My 2 Cents on How to Be an Antiracist
What’s new, readers? Recently, it was announced that Christopher Nolan’s Tenetand Disney’s live-action Mulan reboot have had their theatrical releases pushed back from July 17 and 24 to August 12 and 21, respectively. This is definitely the right move, considering coronavirus cases in the U.S. are soaring to staggeringly high one-day records. It wouldn’t be this bad if there wasn’t such a high number of Americans politicizing the face mask and warping it into a symbol for liberal snowflakes, and it doesn’t help that Trump is slashing federal funding for COVID-19 tests. On top of that, the bigoted monster recently retweeted a video that showed one of his supporters chanting “White Power!” Of course, he then deleted his tweet and a White House spokesperson said he hadn’t caught the disgusting phrase before retweeting the video, but I find that hard to believe.

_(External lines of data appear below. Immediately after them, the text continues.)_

(* ===== verification/Sha256.v ===== *)
(** * SHA-256

    The hash of Go's [crypto/sha256], used by the header of a process output file:
    padding, message schedule and compression over 32-bit words, executable, with
    the published test vectors. *)
From S2P Require Import Prelude.
From Stdlib Require Import Ascii.
From stdpp Require Import options.
Local Open Scope Z_scope.

Notation Bytes := (list ascii).

Definition byte_of (z : Z) : ascii := ascii_of_N (Z.to_N (z mod 256)).
Definition of_byte (c : ascii) : Z := Z.of_N (N_of_ascii c).

(** [n] bytes of [z], the most significant first, and back. *)
Fixpoint big_endian (n : nat) (z : Z) : Bytes :=
  match n with
  | O => []
  | S n' => byte_of (Z.shiftr z (8 * Z.of_nat n')) :: big_endian n' z
  end.
Definition from_big_endian (l : Bytes) : Z := fold_left (fun acc c => acc * 256 + of_byte c) l 0.

Module Sha256.

(** ** 32-bit words *)

Definition word (z : Z) : Z := z mod 2 ^ 32.
Definition add (l : list Z) : Z := word (fold_left Z.add l 0).
Definition rotr (n x : Z) : Z := word (Z.lor (Z.shiftr x n) (Z.shiftl x (32 - n))).
Definition xor3 (a b c : Z) : Z := Z.lxor a (Z.lxor b c).
Definition big0 (x : Z) : Z := xor3 (rotr 2 x) (rotr 13 x) (rotr 22 x).
Definition big1 (x : Z) : Z := xor3 (rotr 6 x) (rotr 11 x) (rotr 25 x).
Definition small0 (x : Z) : Z := xor3 (rotr 7 x) (rotr 18 x) (Z.shiftr x 3).
Definition small1 (x : Z) : Z := xor3 (rotr 17 x) (rotr 19 x) (Z.shiftr x 10).
Definition ch (x y z : Z) : Z := Z.lxor (Z.land x y) (Z.land (word (Z.lnot x)) z).
Definition maj (x y z : Z) : Z := xor3 (Z.land x y) (Z.land x z) (Z.land y z).

(** The constants are the first 32 bits of the fractional parts of the cube roots, and
    of the square roots, of the first primes. *)
Definition primes : list Z :=
  List.filter (fun p => forallb (fun d => (p <=? d) || negb (p mod d =? 0)) (seqZ 2 20)) (seqZ 2 310).
(** The cube root of [z], rounded down, bit by bit from [2 ^ n]. *)
Fixpoint cbrt (n : nat) (z root : Z) : Z :=
  match n with
  | O => root
  | S n' =>
      let next := root + 2 ^ Z.of_nat n' in
      cbrt n' z (if next * next * next <=? z then next else root)
  end.
Definition K : list Z := Eval vm_compute in map (fun p => word (cbrt 40 (p * 2 ^ 96) 0)) (take 64 primes).
Definition H : list Z := Eval vm_compute in map (fun p => word (Z.sqrt (p * 2 ^ 64))) (take 8 primes).

Record State : Type := mkState { a : Z; b : Z; c : Z; d : Z; e : Z; f : Z; g : Z; h : Z }.

Definition initial : State :=
  let at_ i := nth i H 0 in
  mkState (at_ 0%nat) (at_ 1%nat) (at_ 2%nat) (at_ 3%nat) (at_ 4%nat) (at_ 5%nat) (at_ 6%nat) (at_ 7%nat).

(** ** One block *)

(** The next schedule word from the sixteen before it, newest first. *)
Definition next_word (recent : list Z) : Z :=
  add [small1 (nth 1 recent 0); nth 6 recent 0; small0 (nth 14 recent 0); nth 15 recent 0].
Fixpoint extend (n : nat) (recent : list Z) : list Z :=
  match n with O => recent | S n' => extend n' (next_word recent :: recent) end.
Definition schedule (block : list Z) : list Z := rev (extend 48 (rev block)).

Definition round (s : State) (kw : Z * Z) : State :=
  let t1 := add [h s; big1 (e s); ch (e s) (f s) (g s); kw.1; kw.2] in
  let t2 := add [big0 (a s); maj (a s) (b s) (c s)] in
  mkState (add [t1; t2]) (a s) (b s) (c s) (add [d s; t1]) (e s) (f s) (g s).

Definition compress (s : State) (block : list Z) : State :=
  let r := fold_left round (zip K (schedule block)) s in
  mkState (add [a s; a r]) (add [b s; b r]) (add [c s; c r]) (add [d s; d r])
          (add [e s; e r]) (add [f s; f r]) (add [g s; g r]) (add [h s; h r]).

(** ** The message *)

Definition padding (n : nat) : Bytes :=
  byte_of 128 :: replicate (Z.to_nat ((55 - Z.of_nat n) mod 64)) (byte_of 0)
    ++ big_endian 8 (8 * Z.of_nat n).

Fixpoint words (l : Bytes) : list Z :=
  match l with
  | w :: x :: y :: z :: l' => from_big_endian [w; x; y; z] :: words l'
  | _ => []
  end.
Fixpoint blocks (fuel : nat) (l : list Z) : list (list Z) :=
  match fuel with
  | O => []
  | S fuel' => take 16 l :: blocks fuel' (drop 16 l)
  end.

Definition digest (s : State) : Bytes :=
  mjoin (map (big_endian 4) [a s; b s; c s; d s; e s; f s; g s; h s]).

(** [sha256.Sum256] *)
Definition Sum256 (data : Bytes) : Bytes :=
  let l := words (data ++ padding (length data)) in
  digest (fold_left compress (blocks (length l / 16) l) initial).

End Sha256.
#[global] Arguments Sha256.Sum256 _ : simpl never.

Lemma length_big_endian n z : length (big_endian n z) = n.
Proof. induction n; simpl; congruence. Qed.

Lemma length_Sum256 data : length (Sha256.Sum256 data) = 32%nat.
Proof. unfold Sha256.Sum256, Sha256.digest. generalize (fold_left Sha256.compress). done. Qed.

(** The published vectors, one block and two. *)
Example sha256_abc :
  from_big_endian (Sha256.Sum256 (String.list_ascii_of_string "abc"))
  = 0xba7816bf8f01cfea414140de5dae2223b00361a396177a9cb410ff61f20015ad.
Proof. vm_compute. reflexivity. Qed.
Example sha256_two_blocks :
  from_big_endian (Sha256.Sum256
    (String.list_ascii_of_string "abcdbcdecdefdefgefghfghighijhijkijkljklmklmnlmnomnopnopq"))
  = 0x248d6a61d20638b8e5c026930c3e6039a33ce45964ff2167f6ecedd419db06c1.
Proof. vm_compute. reflexivity. Qed.

(** ** Big-endian integers round trip *)

Lemma of_byte_range c : 0 <= of_byte c < 256.
Proof. unfold of_byte. pose proof (N_ascii_bounded c). lia. Qed.

Lemma of_byte_of z : of_byte (byte_of z) = z mod 256.
Proof.
  unfold of_byte, byte_of. pose proof (Z.mod_pos_bound z 256).
  rewrite N_ascii_embedding; lia.
Qed.

Lemma byte_of_byte c : byte_of (of_byte c) = c.
Proof.
  unfold byte_of. rewrite Z.mod_small by apply of_byte_range.
  unfold of_byte. by rewrite N2Z.id, ascii_N_embedding.
Qed.

Lemma from_big_endian_acc l acc :
  fold_left (fun acc c => acc * 256 + of_byte c) l acc
  = acc * 256 ^ Z.of_nat (length l) + from_big_endian l.
Proof.
  unfold from_big_endian. revert acc. induction l as [|c l IH]; intros acc; cbn [fold_left length]; [simpl; lia|].
  rewrite IH, (IH (0 * 256 + of_byte c)). rewrite Nat2Z.inj_succ, Z.pow_succ_r by lia. ring.
Qed.

Lemma from_big_endian_cons c l :
  from_big_endian (c :: l) = of_byte c * 256 ^ Z.of_nat (length l) + from_big_endian l.
Proof. unfold from_big_endian at 1. cbn [fold_left]. by rewrite from_big_endian_acc. Qed.

Lemma from_big_endian_range l : 0 <= from_big_endian l < 256 ^ Z.of_nat (length l).
Proof.
  induction l as [|c l IH]; [done|]. rewrite from_big_endian_cons. simpl length.
  rewrite Nat2Z.inj_succ, Z.pow_succ_r by lia. pose proof (of_byte_range c). nia.
Qed.

Lemma big_endian_mod n z : from_big_endian (big_endian n z) = z mod 256 ^ Z.of_nat n.
Proof.
  induction n as [|n IH]; [by rewrite Z.mod_1_r|]. cbn [big_endian].
  rewrite from_big_endian_cons, length_big_endian, IH, of_byte_of, Z.shiftr_div_pow2 by lia.
  rewrite Z.pow_mul_r by lia. change (2 ^ 8) with 256.
  rewrite Nat2Z.inj_succ, Z.pow_succ_r by lia.
  rewrite (Z.mul_comm 256), (Z.rem_mul_r z) by lia. lia.
Qed.

Lemma big_endian_add k m n z : (n <= m)%nat -> big_endian n (k * 256 ^ Z.of_nat m + z) = big_endian n z.
Proof.
  induction n as [|n IH]; intros Hn; [done|]. cbn [big_endian]. f_equal; [|apply IH; lia].
  unfold byte_of. do 2 f_equal. rewrite !Z.shiftr_div_pow2 by lia.
  rewrite Z.pow_mul_r by lia. change (2 ^ 8) with 256.
  replace (Z.of_nat m) with (Z.succ (Z.of_nat (m - S n)) + Z.of_nat n) by lia.
  rewrite Z.pow_add_r, Z.pow_succ_r, Z.mul_assoc, Z.div_add_l by lia.
  by rewrite Z.mul_assoc, (Z.mul_comm k), <- Z.mul_assoc, Z.add_comm, Z.mul_comm, Z.mod_add.
Qed.

Lemma from_big_endian_round_trip l : big_endian (length l) (from_big_endian l) = l.
Proof.
  induction l as [|c l IH]; [done|]. cbn [length big_endian].
  rewrite from_big_endian_cons, big_endian_add, IH by done. f_equal.
  rewrite Z.shiftr_div_pow2 by lia. rewrite Z.pow_mul_r by lia. change (2 ^ 8) with 256.
  rewrite Z.div_add_l, Z.div_small by (pose proof (from_big_endian_range l); lia).
  by rewrite Z.add_0_r, byte_of_byte.
Qed.
Lemma Remove_refused w path mode full name err w1 r w2 :
  (forall q, name ≠ Path q) ->
  replaced path mode full w false err w1 -> Remove name w1 = (r, w2) ->
  replaced path mode full w false err w2.
Proof.
  intros Hname R (w3 & E & H)%syscall__inv. eapply replaced_equiv in R; [|exact E].
  destruct H as [(n & -> & ->)|H]; [done|].
  destruct R as [[Hd Hdur Hino] ? ? ? Ho _ Hr]. destruct (Hr eq_refl) as (? & ? & ?).
  assert (forall q, delete name (dir w3) !! Path q = dir w3 !! Path q) as Hq.
  { intros q. by rewrite lookup_delete_ne. }
  rewrite M_get_bind in H. destruct (dir w3 !! name); m_inv; [|by split].
  split; simpl; try done.
  - split; simpl; intros e i; [intros [_ ?]%lookup_delete_Some|..]; eauto.
  - intros q ?. rewrite Hq. eauto.
  - intros _. rewrite Hq. done.
Qed.

Section Publish.
Context (w : FS) (path : string) (Hwf : store_wf w).

Lemma draft_fails y w3 w4 e r context : draft w path y w3 ->
  abandon (next w) context e w3 = (r, w4) ->
  r = (false, Some (EWrap context e)) /\ draft w path y w4.
Proof.
  intros D H. unfold abandon in H. m_inv.
  match goal with H : Close _ _ = _ |- _ => apply Close_equiv in H end.
  split; [done|]. by eapply draft_equiv.
Qed.

Lemma Rename_draft x w1 err w2 : draft w path x w1 ->
  Rename (Temp path (next w)) (Path path) w1 = (err, w2) ->
  (is_Some err /\ draft w path x w2)
  \/ (err = None /\ inodes w2 = <[next w := x]> (inodes w)
      /\ dir w2 = <[Path path := next w]> (delete (Temp path (next w)) (dir w))
      /\ durable w2 = durable w /\ next w2 = S (next w) /\ euid w2 = euid w).
Proof.
  intros D (w3 & E & H)%syscall__inv. eapply draft_equiv in D; [|exact E].
  destruct H as [(n & -> & ->)|H]; [by left; eauto|]. destruct D as [Hi Hd Hdur Hn He].
  rewrite M_get_bind, Hd, lookup_insert_eq in H. m_inv. right.
  rewrite Hd, delete_insert_eq. done.
Qed.

Lemma renamed_replaced mode full x w1 w2 err : 
  inodes w1 = <[next w := x]> (inodes w) ->
  dir w1 = <[Path path := next w]> (delete (Temp path (next w)) (dir w)) ->
  durable w1 = durable w -> next w1 = S (next w) -> euid w1 = euid w ->
  x = mkInode Regular mode (euid w) full (length full) ->
  SyncDir w1 = (err, w2) -> replaced path mode full w true err w2.
Proof using Hwf.
  intros Hi1 Hd1 Hdur1 Hn1 He1 Hx (Hi & Hd & Hn & He & Hdur)%SyncDir_inv.
  rewrite Hi1 in Hi. rewrite Hd1 in Hd. rewrite Hn1 in Hn. rewrite He1 in He. rewrite Hdur1 in Hdur.
  destruct Hwf as [Bd Bdur Bi].
  assert (forall e i, dir w2 !! e = Some i -> (i < next w2)%nat) as Hbound.
  { intros e i. rewrite Hd, Hn.
    intros [[? ?]|[? [? ?%Bd]%lookup_delete_Some]]%lookup_insert_Some; subst; lia. }
  split; try done.
  - split; [done|..]; rewrite ?Hi, Hn; intros e i.
    + rewrite Hdur. destruct err; [intros ?%Bdur; lia|]. rewrite Hd1, <- Hd.
      intros ?%Hbound. lia.
    + intros [[? ?]|[? ?%Bi]]%lookup_insert_Some; subst; lia.
  - intros i Hlt. rewrite Hi, lookup_insert_ne by lia. done.
  - lia.
  - intros q Hq. rewrite Hd, lookup_insert_ne, lookup_delete_ne by congruence. done.
  - intros _. rewrite Hd, Hi, !lookup_insert_eq. split_and!; [done|by rewrite Hx|].
    rewrite Hdur, Hd1. done.
Qed.

Lemma commit_temp_spec x w1 published err w2 :
  draft w path x w1 -> kind x = Regular -> uid x = euid w ->
  commit_temp path (next w) (Temp path (next w)) w1 = ((published, err), w2) ->
  replaced path (perm x) (data x) w published err w2.
Proof using Hwf.
  intros D Hk Hu H.
  assert (forall y w3 e, draft w path y w3 -> replaced path (perm x) (data x) w false (Some e) w3) as Hrefused
    by (intros; by eapply draft_refused).
  apply if_err_inv in H as [(e & w3 & Hop & H)|(w3 & Hop & H)];
    apply Fsync_inv in Hop as [(e' & He & E)|(He & E)]; try done; simplify_eq.
  { eapply draft_fails in H as [? ?]; [|by eapply draft_equiv]. simplify_eq. eauto. }
  eapply draft_sync in D. eapply draft_equiv in D; [|exact E].
  apply if_err_inv in H as [(e & w4 & Hop & H)|(w4 & Hop & H)]; apply Close_equiv in Hop;
    (eapply draft_equiv in D; [|exact Hop]).
  { m_inv. eauto. }
  apply if_err_inv in H as [(e & w5 & Hren & H)|(w5 & Hren & H)];
    eapply Rename_draft in Hren as [[Hs D']|(? & Hi & Hd & Hdur & Hn & He)]; try done.
  { m_inv. eauto. }
  apply if_err_inv in H as [(e & w6 & Hs & H)|(w6 & Hs & H)]; m_inv;
    eapply renamed_replaced; eauto; by rewrite Hk, Hu.
Qed.

Lemma publish_spec mode full write x w1 published err w2 :
  writes w full write -> draft w path x w1 -> data x = [] -> kind x = Regular -> uid x = euid w ->
  publish path mode write (next w) (Temp path (next w)) w1 = ((published, err), w2) ->
  replaced path mode full w published err w2.
Proof using Hwf.
  intros Hwrite D Hdata Hkind Huid H.
  assert (forall y w3 e, draft w path y w3 -> replaced path mode full w false (Some e) w3) as Hrefused
    by (intros; by eapply draft_refused).
  apply if_err_inv in H as [(e & w3 & Hop & H)|(w3 & Hop & H)];
    eapply FChmod_draft in Hop as [(e' & He & E)|(He & D1)]; try done; simplify_eq.
  { eapply draft_fails in H as [? ?]; [|by eapply draft_equiv]. simplify_eq. eauto. }
  apply if_err_inv in H as [(e & w4 & Hop & H)|(w4 & Hop & H)];
    destruct (Hwrite _ _ _ _ (draft_inodes _ _ _ _ D1) Hop) as (ext & E & Hext).
  all: eapply draft_append in D1; eapply draft_equiv in D1; [|exact E].
  { eapply draft_fails in H as [? ?]; [|done]. simplify_eq. eauto. }
  rewrite Hext in * by done. rewrite Hdata in D1.
  by eapply (commit_temp_spec _ _ _ _ _ D1) in H.
Qed.
End Publish.

Lemma MkdirAll_equiv mode w err w' : MkdirAll mode w = (err, w') -> w' ≡ w.
Proof.
  intros (w1 & E & [(n & -> & ->)|H])%syscall__inv; [done|]. rewrite M_get_bind in H.
  destruct (parent w1) as [[[] ?]|]; m_inv; by rewrite ?with_parent_equiv.
Qed.
Lemma ChmodDir_equiv mode w err w' : ChmodDir mode w = (err, w') -> w' ≡ w.
Proof.
  intros (w1 & E & [(n & -> & ->)|H])%syscall__inv; [done|]. rewrite M_get_bind in H.
  destruct (parent w1) as [[]|]; m_inv; by rewrite ?with_parent_equiv.
Qed.
Lemma validateDir_equiv w err w' : validateDir w = (err, w') -> w' ≡ w.
Proof. intros [(? & w1 & ?%LstatDir_equiv & ?)|(? & w1 & ?%LstatDir_equiv & ?)]%or_err_inv; by m_inv. Qed.

Lemma CreateTemp_inv path w r w' : CreateTemp path w = (r, w') ->
  (exists e, r = inl e /\ w' ≡ w)
  \/ (r = inr (next w, Temp path (next w)) /\ draft w path (mkInode Regular 384 (euid w) [] 0) w').
Proof.
  intros (w1 & E & [(n & -> & ->)|H])%syscall_inv; [by left; eauto|]. rewrite M_get_bind in H.
  m_inv. right. fs_equal. split; [done|]. by split.
Qed.

Lemma draft_of_equiv w1 w path x w2 : w1 ≡ w -> draft w1 path x w2 -> draft w path x w2.
Proof. intros E []. fs_equal. by split. Qed.

Lemma equiv_refused path mode full w err w' :
  store_wf w -> w' ≡ w -> is_Some err -> replaced path mode full w false err w'.
Proof. intros [] E Herr. fs_equal. by split. Qed.

(** [writeFileAtomic] either publishes all of [full], synced, or leaves the target as
    it was and reports an error; no existing inode changes. *)
Lemma writeFileAtomic_spec path mode privateParent write full w published err w' :
  mode ≠ 0 -> store_wf w -> writes w full write ->
  writeFileAtomic path mode privateParent write w = ((published, err), w') ->
  replaced path mode full w published err w'.
Proof.
  intros Hmode Hwf Hwrite H. unfold writeFileAtomic in H.
  destruct (bool_decide (path = "")); [m_inv; by eapply equiv_refused|].
  apply Z.eqb_neq in Hmode. rewrite Hmode in H.
  apply if_err_inv in H as [(e & w1 & E%MkdirAll_equiv & H)|(w1 & E%MkdirAll_equiv & H)];
    [m_inv; by eapply equiv_refused|].
  apply if_err_inv in H as [(e & w2 & E'%validateDir_equiv & H)|(w2 & E'%validateDir_equiv & H)];
    rewrite E in E'; [m_inv; by eapply equiv_refused|]. clear E.
  assert (forall r w3, (if privateParent then ChmodDir 448 else mret None) w2 = (r, w3) -> w3 ≡ w) as Hchmod.
  { intros r w3 Hc. rewrite <- E'. destruct privateParent; [by eapply ChmodDir_equiv|by m_inv]. }
  apply if_err_inv in H as [(e & w3 & E%Hchmod & H)|(w3 & E%Hchmod & H)];
    [m_inv; by eapply equiv_refused|]. clear E' Hchmod.
  apply or_err_inv in H as [(e & w4 & Hc & H)|([tmp tmpPath] & w4 & Hc & H)];
    apply CreateTemp_inv in Hc as [(e' & ? & E')|(? & D)]; simplify_eq.
  { m_inv. eapply equiv_refused; [done|by rewrite E', E|done]. }
  apply M_bind_inv in H as ([pub e] & w5 & Hp & H). apply M_bind_inv in H as (r & w6 & Hr & H). m_inv.
  eapply draft_of_equiv in D; [|exact E]. 
  assert (next w3 = next w /\ euid w3 = euid w) as [En Eu] by (by rewrite E).
  rewrite En in Hp, Hr. rewrite Eu in D. clear E En Eu.
  eapply publish_spec in Hp; [|done..]. destruct published; [by m_inv|].
  by eapply Remove_refused in Hr.
Qed.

Now, we’re also living in the middle of a pivotal movement that has swept the world in the wake of the senseless killing of George Floyd. Focusing on our country in particular, the Black Lives Matter protests are forcing us to cast off our deep-seated culture of racism denial, appreciate the racial prejudices ingrained within what we once saw as a post-racial America, and pursue antiracism instead of merely claiming we’re “not racist.” That’s why it’s an excellent time for us to turn to How to Be an Antiracist, the 2019 book by Ibram X. Kendi (Stamped from the Beginning: The Definitive History of Racist Ideas in America), the founding director of the Antiracist Research and Policy Center at American University. He offers a frank evaluation of the racial tensions that have been coursing through the blood of our country since its inception, while skillfully incorporating it with intimate life stories spanning his black liberation Christianity upbringing, his doctoral studies at Temple University, and his professorial tenure at American University. He scrupulously organizes the chapters by the various forms that racism takes to influence our society—including power, ethnicity, class, gender, and sexuality—and the judgments he puts forth are as challenging and unsettling to ponder as they are incisive and necessary.
It’s fascinating to pore over Kendi’s observations in this current period. Before the mass protests started, before antiracism began to make its presence heavily felt in our country, many of us were uncomfortable with broaching the subject of racism or acknowledging the racism we’ve perpetuated inadvertently. “Many of us who strongly call out Trump’s racist ideas will strongly deny our own,” Kendi points out. “How often do we become reflexively defensive when someone calls something we’ve done or said racist?” He goes on to argue we should shed the derogatory, “R-word” quality of the term “racist” and establish using it with a neutral connotation. “It is descriptive, and the only way to undo racism is to consistently identify and describe it—and then dismantle it.”
“Racism is a powerful collection of racist policies that lead to racial inequity and are substantiated by racist ideas,” Kendi states, while “antiracism is a powerful collection of antiracist policies that lead to racial equity and are substantiated by antiracist ideas.” He believes we’re not permanently racist or antiracist. Instead we can espouse policies of both kinds, and we’re all capable of educating ourselves, growing as people, and striving for a relentless perception of our beliefs and actions. This is exemplified through a mercilessly honest narrative of his own personal journey; he opens the book with an account of a racist speech of his that won a high school competition, and he confesses to being a “racist, sexist homophobe” at Temple.
He uses these arguments to emphasize the concept that white people aren’t the sole contributors to our racism and hatred, that anybody can be racist in spite of their race, ethnicity, or culture. He denounces anti-white racism for deceiving us into viewing all white people as racists, and he’s just as hard on powerless defense for instituting the fictitious notion that “black people can’t be racist because black people don’t have power.” He’s especially critical of U.S. Supreme Court justice Clarence Thomas and other black authority figures who quash the power of their race by supporting racist practices.
I find it particularly interesting that he calls out the superfluousness of referring to systemic, institutional, or structural racism because racism is all three of those things already—yet we’re constantly hearing people discuss “systemic racism” at this moment, with the “institutional” and “structural” types mentioned less often. While Kendi admits to using these labels from time to time, he advises readers to use “racist policies” as a more accurate term instead. Personally I think we understand what “systemic racism” signifies, although I can see how “racist policies” might become a more appropriate phrase in the future.
There isn’t any better time than now to delve into How to Be an Antiracist, a piercing breakdown of the toxic strife and fallacious hierarchies that racism engenders in America, and a clarion call to adopt antiracist policies that will advance our country into a wholehearted state of racial equality and justice.
All my love and prayers go to you, readers. Stay strong, stay healthy, and keep fighting for Black Lives Matter and wearing masks.